Jacques Borlée : "On a envie de faire quelque chose de beau, je pense que c'est le moment"

Les Tornados disputent la 8e finale planétaire (JO et Mondiaux) de leur histoire. Toujours présents, souvent placés, les Belges semblent en mesure de décrocher une médaille qui couronnerait près de dix ans au plus haut niveau. Pourtant, Jacques Borlée ne veut pas parler de podium. "On a envie de faire quelque chose de beau, je pense que c’est le moment", glisse-t-il. Il veut que ses hommes soient "concentrés et détendus". Il fera confiance au même quatuor qu'en série.

Dylan Borlée, Jonathan Borlée, Kevin Borlée et Robin Vanderbemden ont été confirmés. Par contre, coach Jack laisse planer le doute sur l'ordre. "Je le communiquerai une heure avant la course. L’important c’est d’être bien placé aux 600m (au milieu de deuxième relais) pour pouvoir se dégager facilement des adversaires. On en discute avec les athlètes. Il y aura peut-être une surprise."

Depuis leur qualification, tout a été axé sur la récupération. Soins, massages, bains de glace, rien n'a été laissé au hasard. Le but est de mettre les Tornados, un peu "nerveux ce matin" dans les meilleures conditions. "Ça n’a pas d’importance. Ce qu’il faut c’est qu’ils soient détendus et concentrés ce soir."

Une nouvelle fois, la Belgique a hérité du couloir 9. Mais contrairement aux courses individuelles, ce n'est pas nécessairement négatif selon Jacques Borlée. "Le fait d’être à l’extérieur peut être vu comme un désavantage. Mais d’un autre côté, Jonathan aura plus facile qu’en série au moment du rabattement. Il avait été tassé et avait perdu énormément de temps."

Pour aller chercher cette fameuse médaille, les quatre relayeurs devront se sublimer et réussir des transmissions parfaites. "Dans tous les relais, on peut gagner des secondes et des centièmes pour aller chercher ce record de Belgique (2:58.52). Ce sera nécessaire si on a envie d’être sur la boîte."

Il faudra aussi prendre la mesure de l'événement et ne pas se laisser griser par un stade olympique incandescent. "Avec l’équipe anglaise dans la course, cela va crier de façon incroyable pendant trois minutes. Il faudra rester "focus" sur nous-même et exécuter ce que l’on travaille à l’entrainement."

Jacques Borlée va lentement faire monter son groupe en pression. "Il y aura un briefing très important à 18h (19h en Belgique). J’ai préparé plusieurs vidéos fortes qui rappellent les tous grands moments du 4x400m pour leur permettre de se sublimer.

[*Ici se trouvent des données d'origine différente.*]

(** ** C9: the [/dev/mem] filter *)

(** X16.  What [devmem_is_allowed] tests.  It returns 0 when
    [iomem_is_exclusive] holds of the [unsigned long] value
    [pfn << PAGE_SHIFT]; otherwise 0 when [page_is_ram] holds of [pfn];
    otherwise 1.  For [pfn < 2^(BITS_PER_LONG - PAGE_SHIFT)] the value
    tested is [pfn * PAGE_SIZE], the address of the page; for a larger
    frame number the shift wraps. *)
Theorem devmem_is_allowed_spec {P : platform}
    (iomem_is_exclusive page_is_ram : Z -> bool) (pfn : Z) :
  let addr := shl_ul pfn PAGE_SHIFT in
  let allowed := devmem_is_allowed iomem_is_exclusive page_is_ram pfn in
  (iomem_is_exclusive addr = true -> allowed = 0) /\
  (iomem_is_exclusive addr = false -> page_is_ram pfn = true -> allowed = 0) /\
  (iomem_is_exclusive addr = false -> page_is_ram pfn = false -> allowed = 1) /\
  (allowed <> 0 <->
   iomem_is_exclusive addr = false /\ page_is_ram pfn = false) /\
  (words_ok -> 0 <= pfn < 2 ^ (BITS_PER_LONG - PAGE_SHIFT) ->
   addr = pfn * PAGE_SIZE).
Proof.
  intros addr allowed. unfold allowed, devmem_is_allowed. fold addr.
  destruct (iomem_is_exclusive addr), (page_is_ram pfn); simpl;
    repeat split; try congruence; try tauto;
    try (intros [? ?]; congruence); try discriminate.
  all: intros Hok Hp; unfold addr, shl_ul;
    rewrite Z.shiftl_mul_pow2 by (destruct Hok; lia);
    rewrite <- (PAGE_SIZE_eq Hok);
    apply wrap_small; unfold ulong;
    rewrite (PAGE_SIZE_eq Hok);
    assert (Hs : 0 < PAGE_SHIFT < BITS_PER_LONG) by (destruct Hok; assumption);
    assert (Hpow : 2 ^ BITS_PER_LONG
                   = 2 ^ (BITS_PER_LONG - PAGE_SHIFT) * 2 ^ PAGE_SHIFT)
      by (rewrite <- Z.pow_add_r by lia; f_equal; lia);
    assert (0 < 2 ^ PAGE_SHIFT) by (apply Z.pow_pos_nonneg; lia);
    nia.
Qed.

(** With RAM in the first 256 MiB and an exclusive region at [0xf9000000]:
    a page of RAM and the exclusive page are refused, another device page
    is allowed. *)
Lemma devmem_is_allowed_spec_witness :
  let exclusive := fun a => (0xf9000000 <=? a) && (a <? 0xf9001000) in
  let ram := fun p => p <? 0x10000 in
  @devmem_is_allowed arm exclusive ram 0x100 = 0 /\
  @devmem_is_allowed arm exclusive ram 0xf9000 = 0 /\
  @devmem_is_allowed arm exclusive ram 0xf9001 = 1.
Proof.
  intros exclusive ram.
  pose proof (@devmem_is_allowed_spec arm exclusive ram 0x100) as (_ & H1 & _).
  pose proof (@devmem_is_allowed_spec arm exclusive ram 0xf9000) as (H2 & _).
  pose proof (@devmem_is_allowed_spec arm exclusive ram 0xf9001) as (_ & _ & H3 & _).
  split; [apply H1; reflexivity |]. split; [apply H2; reflexivity |].
  apply H3; reflexivity.
Defined.


(** * More of the file *)

(** ** Page rounding without overflow *)

Lemma PAGE_ALIGN_round_up {P : platform} (x : Z) :
  words_ok -> 0 <= x -> x + (PAGE_SIZE - 1) < 2 ^ BITS_PER_LONG ->
  x <= PAGE_ALIGN x < x + PAGE_SIZE /\ page_aligned (PAGE_ALIGN x).
Proof.
  intros Hok Hx Hno. split; [| apply (PAGE_ALIGN_aligned Hok)].
  rewrite (PAGE_ALIGN_eq Hok).
  pose proof (PAGE_SIZE_pos Hok) as Hp.
  rewrite wrap_small by (unfold ulong; lia).
  pose proof (Z.mod_pos_bound (x + (PAGE_SIZE - 1)) PAGE_SIZE Hp). lia.
Qed.

(** Rounding up stays at or below every page boundary above the address. *)
Lemma PAGE_ALIGN_le_boundary {P : platform} (x t : Z) :
  words_ok -> 0 <= x -> x <= t -> t < 2 ^ BITS_PER_LONG -> page_aligned t ->
  PAGE_ALIGN x <= t.
Proof.
  intros Hok Hx Hle Ht Hpa.
  pose proof (PAGE_SIZE_pos Hok) as Hp.
  unfold page_aligned in Hpa. apply Z.mod_divide in Hpa; [| lia].
  destruct Hpa as [k Hk].
  (* the modulus is a page boundary too, so one more page fits below it *)
  assert (Hroom : t + PAGE_SIZE <= 2 ^ BITS_PER_LONG).
  { assert (Hs : 0 < PAGE_SHIFT < BITS_PER_LONG) by (destruct Hok; assumption).
    assert (Hw : 2 ^ BITS_PER_LONG
                 = 2 ^ (BITS_PER_LONG - PAGE_SHIFT) * PAGE_SIZE).
    { rewrite (PAGE_SIZE_eq Hok), <- Z.pow_add_r by lia. f_equal. lia. }
    assert (k < 2 ^ (BITS_PER_LONG - PAGE_SHIFT)) by nia. nia. }
  destruct (PAGE_ALIGN_round_up x Hok Hx ltac:(lia)) as [[_ Hlt] Hal].
  unfold page_aligned in Hal. apply Z.mod_divide in Hal; [| lia].
  destruct Hal as [m Hm].
  assert (Hmk : m < k + 1)
    by (apply (Z.mul_lt_mono_pos_r PAGE_SIZE); lia).
  rewrite Hm, Hk. apply Z.mul_le_mono_nonneg_r; lia.
Qed.

(** ** The random offset *)

Lemma arch_mmap_rnd_eq {P : platform} (random : Z) :
  words_ok -> 0 <= mmap_rnd_bits ->
  mmap_rnd_bits + PAGE_SHIFT <= BITS_PER_LONG ->
  arch_mmap_rnd random = (random mod 2 ^ mmap_rnd_bits) * PAGE_SIZE.
Proof.
  intros Hok Hb Hfit.
  assert (Hs : 0 < PAGE_SHIFT < BITS_PER_LONG) by (destruct Hok; assumption).
  pose proof (PAGE_SIZE_pos Hok) as Hp.
  assert (Hpb : 0 < 2 ^ mmap_rnd_bits) by (apply Z.pow_pos_nonneg; lia).
  pose proof (Z.mod_pos_bound random (2 ^ mmap_rnd_bits) Hpb) as Hr.
  unfold arch_mmap_rnd, shl_ul.
  rewrite Z.shiftl_1_l.
  replace (2 ^ mmap_rnd_bits - 1) with (Z.ones mmap_rnd_bits)
    by (rewrite Z.ones_equiv; lia).
  rewrite Z.land_ones by lia.
  rewrite Z.shiftl_mul_pow2 by lia. rewrite <- (PAGE_SIZE_eq Hok).
  apply wrap_small. unfold ulong.
  assert (2 ^ mmap_rnd_bits * PAGE_SIZE <= 2 ^ BITS_PER_LONG).
  { rewrite (PAGE_SIZE_eq Hok), <- Z.pow_add_r by lia.
    apply Z.pow_le_mono_r; lia. }
  nia.
Qed.

(** X1.  [arch_mmap_rnd] keeps the low [mmap_rnd_bits] bits of the random
    number and shifts them to page granularity: the offset is
    [(random mod 2^mmap_rnd_bits) * PAGE_SIZE], a page boundary between 0
    and [(2^mmap_rnd_bits - 1) * PAGE_SIZE], and every such page boundary is
    the offset of some random number, provided the shifted bits fit the
    word. *)
Theorem arch_mmap_rnd_range {P : platform} (random : Z) :
  words_ok -> 0 <= mmap_rnd_bits ->
  mmap_rnd_bits + PAGE_SHIFT <= BITS_PER_LONG ->
  arch_mmap_rnd random = (random mod 2 ^ mmap_rnd_bits) * PAGE_SIZE /\
  page_aligned (arch_mmap_rnd random) /\
  0 <= arch_mmap_rnd random <= (2 ^ mmap_rnd_bits - 1) * PAGE_SIZE /\
  (forall k, 0 <= k < 2 ^ mmap_rnd_bits -> arch_mmap_rnd k = k * PAGE_SIZE).
Proof.
  intros Hok Hb Hfit.
  pose proof (PAGE_SIZE_pos Hok) as Hp.
  assert (Hpb : 0 < 2 ^ mmap_rnd_bits) by (apply Z.pow_pos_nonneg; lia).
  pose proof (Z.mod_pos_bound random (2 ^ mmap_rnd_bits) Hpb) as Hr.
  rewrite (arch_mmap_rnd_eq random Hok Hb Hfit).
  repeat split; try nia.
  - unfold page_aligned. apply Z.mod_mul. lia.
  - intros k Hk. rewrite (arch_mmap_rnd_eq k Hok Hb Hfit).
    rewrite Z.mod_small by lia. reflexivity.
Qed.

Lemma arch_mmap_rnd_range_witness :
  @arch_mmap_rnd arm 0x12345 = 0x45000 /\
  0 <= @arch_mmap_rnd arm 0x12345 <= 255 * 4096.
Proof.
  destruct (@arch_mmap_rnd_range arm 0x12345 arm_words_ok) as (E & _ & Hr & _).
  - discriminate.
  - discriminate.
  - split; [rewrite E; reflexivity | exact Hr].
Defined.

J’utilise des techniques de neuro-sciences pour stimuler le cerveau et faire en sorte qu’ils donnent le meilleur d’eux-mêmes ce soir", explique le coach qui souligne la remise en question constante de ses coureurs.

Les éliminations de la Jamaïque et du Botswana ouvrent des possibilités même si les Américains font figure d'épouvantail. "Toutes les positions sont possibles, je pars du principe qu’on peut même faire premier. Si les Etats-Unis font une erreur et qu’on se retrouve devant, il ne faut pas se demander ce qu’il se passe. C’est important de pouvoir maîtriser les différentes situations. Kevin et Jonathan ont une expérience inimaginable et apaisent les autres membres de l’équipe. On a envie de faire quelque chose de beau, je pense que c’est le moment."